Now this is working well for the clients and recently we added to configuration to some more switches in production and initiallly found out that these endpoints were not able to initiate a dot1x authentication and would always fallback to MAB...

But when I change the authentication order mab dot1x to dot1x mab, then those same endpoints started authentication using dot1x... Which is strange, since when I connected already working endpoint to the previously configured authentication order, then that was able to work, which made me think that there was an issue with the NIC or the OS.
But, now with this simple change of order has just put me a different spiral of events...
So, what is the real reason of using authentication order and priority commands?

Greg Gibbs · ‎07-07-2020

Have a look at the Flexible Authentication Order, Priority, and Failed Authentication document for info on how this legacy IBNS feature works.

Pay particular attention of the footnote reference to the 'termination-action-modifier=1' attribute. This needs to be returned in the AuthZ Profile used by your 802.1x endpoints so the switch will only attempt the last auth method (802.1x) after a reauth.

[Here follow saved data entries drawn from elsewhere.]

(** * Polyphone distillation pipeline: feature encoder, training step, resumption

    A shallow embedding of [distillation/hidden_distillation.py].  Python
    integers are [Z], Python [str] values are lists of Unicode code points,
    lists are [list] with Python's index rules (negative indices wrap, an
    index out of range raises [IndexError]), dicts are [gmap], and a raised
    exception is the [Raise] branch of [result]. *)

From Stdlib Require Import ZArith QArith Lia Lqa String Ascii Decimal DecimalZ.
From stdpp Require Import base option list gmap.

Local Open Scope Z_scope.

(** ** Python values *)

Module Py.

(** A [str] is a sequence of code points; [s[0]] is its first code point. *)
Definition pystr := list N.

Definition TAB : N := 9%N.

(** An ASCII literal of the source as a [str]. *)
Fixpoint lit (s : string) : pystr :=
  match s with
  | EmptyString => []
  | String a s' => N_of_ascii a :: lit s'
  end.

(** Where an [assert] of the source sits. *)
Inductive assert_site :=
  | TokenMatchesLabel   (* assert tokens[i + 1] == l.split('\t')[0] *)
  | TokensIdsLength     (* assert len(tokens) == len(input_ids) *)
  | InputIdsLength      (* assert len(input_ids) == max_seq_length *)
  | InputMaskLength     (* assert len(input_mask) == max_seq_length *)
  | LabelIdsLength      (* assert len(label_ids) == max_seq_length *)
  | LabelPosInRange.    (* assert label_pos < max_seq_length *)

Inductive exn :=
  | IndexError
  | KeyError (key : pystr)
  | AssertionError (site : assert_site)
  | ValueError (msg : string)
  | ZeroDivisionError
  | RuntimeError (msg : string).

Inductive result (A : Type) :=
  | Ok (a : A)
  | Raise (e : exn).
Arguments Ok {A} a.
Arguments Raise {A} e.

Definition bind {A B} (r : result A) (k : A -> result B) : result B :=
  match r with
  | Ok a => k a
  | Raise e => Raise e
  end.

Definition py_assert (b : bool) (site : assert_site) : result unit :=
  if b then Ok tt else Raise (AssertionError site).

(** [for x in xs: acc = f acc x], stopping at the first exception. *)
Fixpoint foldM {A B} (f : B -> A -> result B) (acc : B) (xs : list A) : result B :=
  match xs with
  | [] => Ok acc
  | x :: xs' => bind (f acc x) (fun acc' => foldM f acc' xs')
  end.

Fixpoint mapM {A B} (f : A -> result B) (xs : list A) : result (list B) :=
  match xs with
  | [] => Ok []
  | x :: xs' => bind (f x) (fun y => bind (mapM f xs') (fun ys => Ok (y :: ys)))
  end.

(** Index normalisation of a sequence of length [len]. *)
Definition py_index (len : nat) (i : Z) : result nat :=
  if (0 <=? i) && (i <? Z.of_nat len) then Ok (Z.to_nat i)
  else if (- Z.of_nat len <=? i) && (i <? 0) then Ok (Z.to_nat (i + Z.of_nat len))
  else Raise IndexError.

(** [l[i]] *)
Definition getitem {A} (l : list A) (i : Z) : result A :=
  bind (py_index (length l) i) (fun k =>
  match l !! k with
  | Some x => Ok x
  | None => Raise IndexError
  end).

(** [l[i] = x] *)
Definition setitem {A} (l : list A) (i : Z) (x : A) : result (list A) :=
  bind (py_index (length l) i) (fun k => Ok (<[k := x]> l)).

(** [l[:stop]] *)
Definition slice_to {A} (l : list A) (stop : Z) : list A :=
  if stop <? 0 then take (Z.to_nat (Z.of_nat (length l) + stop)) l
  else take (Z.to_nat stop) l.

(** [[x] * n], empty when [n <= 0]. *)
Definition list_repeat {A} (x : A) (n : Z) : list A := replicate (Z.to_nat n) x.

(** [enumerate(l)] *)
Definition enumerate {A} (l : list A) : list (nat * A) := imap (fun i x => (i, x)) l.

(** [d[k]] on a dict with [str] keys. *)
Definition dict_get {V} (d : gmap pystr V) (k : pystr) : result V :=
  match d !! k with
  | Some v => Ok v
  | None => Raise (KeyError k)
  end.

(** [max(l)] *)
Definition py_max (l : list Z) : result Z :=
  match l with
  | [] => Raise (ValueError "max() arg is an empty sequence")
  | x :: l' => Ok (foldl Z.max x l')
  end.

(** ['\t' in s] *)
Definition has_tab (s : pystr) : bool := bool_decide (TAB ∈ s).

(** [s.split('\t')[0]]: the part before the first separator. *)
Fixpoint before_tab (s : pystr) : pystr :=
  match s with
  | [] => []
  | c :: s' => if N.eqb c TAB then [] else c :: before_tab s'
  end.

End Py.

Export Py.

Declare Scope py_scope.
Notation "'let*' x ':=' r 'in' k" := (bind r (fun x => k))
  (at level 10, x name, r at level 100, k at level 200) : py_scope.
Local Open Scope py_scope.

(** ** The feature encoder: [convert_examples_to_features] *)

Module Encoder.

Record InputExample := {
  guid : pystr;
  text : list pystr;
  char : pystr;
  label : list (Z * pystr);
  position : Z
}.

Record InputFeatures := {
  input_ids : list Z;
  input_mask : list Z;
  label_id : list Z;
  label_pos : Z;
  f_char : pystr
}.

(** What the encoder prints: the progress counter and, for an annotation
    dropped by the [except] clause, the exception and [(tokens, i, l)]. *)
Inductive event :=
  | Progress (ex_index : nat)
  | Skipped (e : exn) (tokens : list pystr) (i : Z) (l : pystr).

Definition CLS : pystr := lit "[CLS]".
Definition SEP : pystr := lit "[SEP]".

(** [if '\t' not in l: l = l[0] + '\t' + l[1:]] *)
Definition adapt_label (l : pystr) : result pystr :=
  if has_tab l then Ok l
  else let* c := getitem l 0 in Ok ([c] ++ [TAB] ++ drop 1 l).

(** The first loop: the label list is rewritten in place. *)
Definition adapt_label_list (label_list : list pystr) : result (list pystr) :=
  mapM adapt_label label_list.

(** [{label: i for i, label in enumerate(label_list)}], then ['_'] mapped to -1. *)
Definition build_label_map (label_list : list pystr) : gmap pystr Z :=
  <[lit "_" := -1]>
    (foldl (fun m il => <[il.2 := Z.of_nat il.1]> m) ∅ (enumerate label_list)).

(** [{label.split('\t')[0]: [] for label in label_list}] followed by the
    loop appending [label_map[label]] to the list of the label's character. *)
Definition init_label_word (label_list : list pystr) : gmap pystr (list Z) :=
  foldl (fun m l => <[before_tab l := []]> m) ∅ label_list.

Definition build_label_word (label_map : gmap pystr Z) (label_list : list pystr)
  : result (gmap pystr (list Z)) :=
  foldM (fun lw l =>
           let* ids := dict_get lw (before_tab l) in
           let* idx := dict_get label_map l in
           Ok (<[before_tab l := ids ++ [idx]]> lw))
        (init_label_word label_list) label_list.

(** [torch.ones(r, c)] *)
Definition ones (r c : nat) : list (list Z) := replicate r (replicate c 1).

(** [masks[i, cols] = 0] *)
Definition zero_columns (masks : list (list Z)) (i : Z) (cols : list Z)
  : result (list (list Z)) :=
  let* row := getitem masks i in
  let* row' := foldM (fun r c => setitem r c 0) row cols in
  setitem masks i row'.

(** The label mask, one square matrix stacked 8 times. *)
Definition build_masks (label_map : gmap pystr Z) (label_list : list pystr)
  : result (list (list (list Z))) :=
  let* label_word := build_label_word label_map label_list in
  let n := length label_list in
  let* masks := foldM (fun m il =>
                         let* cols := dict_get label_word (before_tab il.2) in
                         zero_columns m (Z.of_nat il.1) cols)
                      (ones n n) (enumerate label_list) in
  Ok (replicate 8 masks).

(** [torch.tril(m, k)] keeps the entries with [j - i <= k]; [torch.triu(m, k)]
    those with [j - i >= k]. *)
Definition tril (m : list (list Z)) (k : Z) : list (list Z) :=
  imap (fun i row =>
          imap (fun j x => if Z.of_nat j - Z.of_nat i <=? k then x else 0) row) m.
(** X14.  A timestamp that [format_timestamp] returns is built from the
    number of milliseconds nearest to the seconds given: that number is
    hours, minutes, seconds and milliseconds with the last three below 60,
    60 and 1000; minutes and seconds are printed with two digits and the
    milliseconds with three, so the text after the hours always has the
    ten characters [:MM:SS,mmm]; the hours are [00] below one hour and the
    bare number from one hour on, so that the timestamp has 12 characters
    below one hour and only 11 from one to nine hours. *)
Theorem format_timestamp_fields (seconds : float) (stamp : string) :
  format_timestamp seconds = Ok stamp ->
  exists ms h m s r : Z,
    py_round (seconds * 1000)%float = Ok ms
    /\ (ms = h * 3600000 + m * 60000 + s * 1000 + r)%Z
    /\ (0 <= m < 60)%Z /\ (0 <= s < 60)%Z /\ (0 <= r < 1000)%Z
    /\ stamp
       = String.append
           (if (0 <? h)%Z then String.append (str_of_Z h) ":" else "00:"%string)
           (String.append (fmt_0d 2 m)
              (String.append ":"
                 (String.append (fmt_0d 2 s)
                    (String.append "," (fmt_0d 3 r)))))
    /\ String.length (fmt_0d 2 m) = 2
    /\ String.length (fmt_0d 2 s) = 2
    /\ String.length (fmt_0d 3 r) = 3
    /\ ((h <= 0)%Z -> String.length stamp = 12)
    /\ ((1 <= h <= 9)%Z -> String.length stamp = 11).
Proof.
  unfold format_timestamp. intros H.
  destruct (negb (0 <=? seconds)%float); [discriminate H|].
  destruct (py_round (seconds * 1000)%float) as [ms|e]; cbn [bind] in H;
    [|discriminate H].
  injection H as <-.
  destruct (timestamp_fields ms) as (Hsum & Hm & Hs & Hr & _).
  cbv zeta in Hsum, Hm, Hs, Hr.
  set (h := (ms / 3600000)%Z) in *.
  set (m := ((ms - h * 3600000) / 60000)%Z) in *.
  set (s := ((ms - h * 3600000 - m * 60000) / 1000)%Z) in *.
  set (r := (ms - h * 3600000 - m * 60000 - s * 1000)%Z) in *.
  exists ms, h, m, s, r.
  pose proof (@fmt_0d_2_length m ltac:(lia)) as Lm.
  pose proof (@fmt_0d_2_length s ltac:(lia)) as Ls.
  pose proof (@fmt_0d_3_length r Hr) as Lr.
  repeat split; try assumption; try lia.
  - intros Hh. assert (E : (0 <? h)%Z = false) by (apply Z.ltb_ge; lia).
    rewrite E.
    repeat (rewrite str_length_append || cbn [String.append String.length]).
    rewrite Lm, Ls, Lr. reflexivity.
  - intros Hh. assert (E : (0 <? h)%Z = true) by (apply Z.ltb_lt; lia).
    rewrite E.
    repeat (rewrite str_length_append || cbn [String.append String.length]).
    rewrite Lm, Ls, Lr. rewrite str_of_Z_digit_length by lia. reflexivity.
Qed.

Lemma format_timestamp_fields_witness :
  exists stamp,
    format_timestamp 3661.5%float = Ok stamp /\ String.length stamp = 11.
Proof.
  destruct (format_timestamp 3661.5%float) as [stamp|e] eqn:E;
    [|discriminate E].
  exists stamp. split; [reflexivity|].
  destruct (format_timestamp_fields _ E)
    as (ms & h & m & s & r & Hms & Hsum & Hm & Hs & Hr & _ & _ & _ & _ & _
        & Hlen).
  vm_compute in Hms. injection Hms as <-. apply Hlen. lia.
Defined.


(* ================================================================== *)
(** * [prepare_srt] *)
(* ================================================================== *)

Lemma prepare_srt_loop_app (segments : list Segment) :
  forall segment_lines,
    prepare_srt_loop segments segment_lines
    = lines <- prepare_srt_loop segments [] ;; Ok (segment_lines ++ lines).
Proof.
  induction segments as [|seg rest IH]; intros acc.
  - cbn [prepare_srt_loop bind]. now rewrite app_nil_r.
  - cbn [prepare_srt_loop].
    destruct (format_timestamp (seg_start seg)) as [a|e]; cbn [bind];
      [|reflexivity].
    destruct (format_timestamp (seg_end seg)) as [b|e]; cbn [bind];
      [|reflexivity].
    rewrite IH. symmetry. rewrite IH. symmetry.
    destruct (prepare_srt_loop rest []) as [lines|e]; cbn [bind];
      [|reflexivity].
    cbn [app]. now rewrite <- !app_assoc.
Qed.

Lemma prepare_srt_cons (seg : Segment) (rest : list Segment) :
  prepare_srt (seg :: rest)
  = time_start <- format_timestamp (seg_start seg) ;;
    time_end <- format_timestamp (seg_end seg) ;;
    lines <- prepare_srt rest ;;
    Ok (String.append (str_of_Z (seg_id seg + 1)) nl
          :: String.append time_start
               (String.append " --> " (String.append time_end nl))
          :: String.append (seg_text seg) (String.append nl nl)
          :: lines).
Proof.
  unfold prepare_srt. cbn [prepare_srt_loop].
  destruct (format_timestamp (seg_start seg)) as [a|e]; cbn [bind];
    [|reflexivity].
  destruct (format_timestamp (seg_end seg)) as [b|e]; cbn [bind];
    [|reflexivity].
  rewrite prepare_srt_loop_app.
  destruct (prepare_srt_loop rest []) as [lines|e]; reflexivity.
Qed.

(** X15.  [prepare_srt] returns exactly when [format_timestamp] accepts
    the start and the end of every segment.  It then gives three lines per
    segment, in the order of the segments: the number of the segment,
    which is its [id] plus one, the two timestamps around an arrow, and
    the text followed by an empty line. *)
Theorem prepare_srt_lines (segments : list Segment) :
  ((exists lines, prepare_srt segments = Ok lines)
   <-> Forall (fun seg =>
                 (exists a, format_timestamp (seg_start seg) = Ok a)
                 /\ (exists b, format_timestamp (seg_end seg) = Ok b))
         segments)
  /\ (forall lines,
        prepare_srt segments = Ok lines ->
        List.length lines = 3 * List.length segments
        /\ forall i seg,
             nth_error segments i = Some seg ->
             nth_error lines (3 * i)
             = Some (String.append (str_of_Z (seg_id seg + 1)) nl)
             /\ (exists a b,
                    format_timestamp (seg_start seg) = Ok a
                    /\ format_timestamp (seg_end seg) = Ok b
                    /\ nth_error lines (3 * i + 1)
                       = Some (String.append a
                                 (String.append " --> " (String.append b nl))))
             /\ nth_error lines (3 * i + 2)
                = Some (String.append (seg_text seg) (String.append nl nl))).
Proof.
  induction segments as [|seg rest [IHret IHlines]].
  - split.
    + split; [constructor | now exists []].
    + intros lines [= <-]. split; [reflexivity|].
      intros [|i] seg H; discriminate H.
  - rewrite prepare_srt_cons. split.
    + split.
      * intros [lines H].
        destruct (format_timestamp (seg_start seg)) as [a|e] eqn:Ea;
          cbn [bind] in H; [|discriminate H].
        destruct (format_timestamp (seg_end seg)) as [b|e] eqn:Eb;
          cbn [bind] in H; [|discriminate H].
        destruct (prepare_srt rest) as [lines'|e]; cbn [bind] in H;
          [|discriminate H].
        constructor; [split; eexists; eassumption|].
        apply IHret. now exists lines'.
      * intros H. inversion H as [|? ? [[a Ha] [b Hb]] Hrest]; subst.
        apply IHret in Hrest. destruct Hrest as [lines' Hrest].
        rewrite Ha, Hb, Hrest. cbn [bind]. now eexists.
    + intros lines H.
      destruct (format_timestamp (seg_start seg)) as [a|e] eqn:Ea;
        cbn [bind] in H; [|discriminate H].
      destruct (format_timestamp (seg_end seg)) as [b|e] eqn:Eb;
        cbn [bind] in H; [|discriminate H].
      destruct (prepare_srt rest) as [lines'|e]; cbn [bind] in H;
        [|discriminate H].
      injection H as <-.
      destruct (IHlines lines' eq_refl) as [Hlen Hnth].
      split; [cbn [List.length]; lia|].
      intros [|i] seg' Hseg.
      * injection Hseg as <-. cbn [Nat.mul Nat.add nth_error].
        split; [reflexivity|]. split; [|reflexivity].
        exists a, b. now repeat split.
      * cbn [nth_error] in Hseg.
        destruct (Hnth i seg' Hseg) as (H1 & (a' & b' & Ha' & Hb' & H2) & H3).
        replace (3 * S i) with (S (S (S (3 * i)))) by lia.
        replace (S (S (S (3 * i))) + 1) with (S (S (S (3 * i + 1)))) by lia.
        replace (S (S (S (3 * i))) + 2) with (S (S (S (3 * i + 2)))) by lia.
        cbn [nth_error]. split; [exact H1|]. split; [|exact H3].
        exists a', b'. now repeat split.
Qed.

View solution in original post

Greg Gibbs · ‎07-07-2020

Have a look at the Flexible Authentication Order, Priority, and Failed Authentication document for info on how this legacy IBNS feature works.

Pay particular attention of the footnote reference to the 'termination-action-modifier=1' attribute. This needs to be returned in the AuthZ Profile used by your 802.1x endpoints so the switch will only attempt the last auth method (802.1x) after a reauth.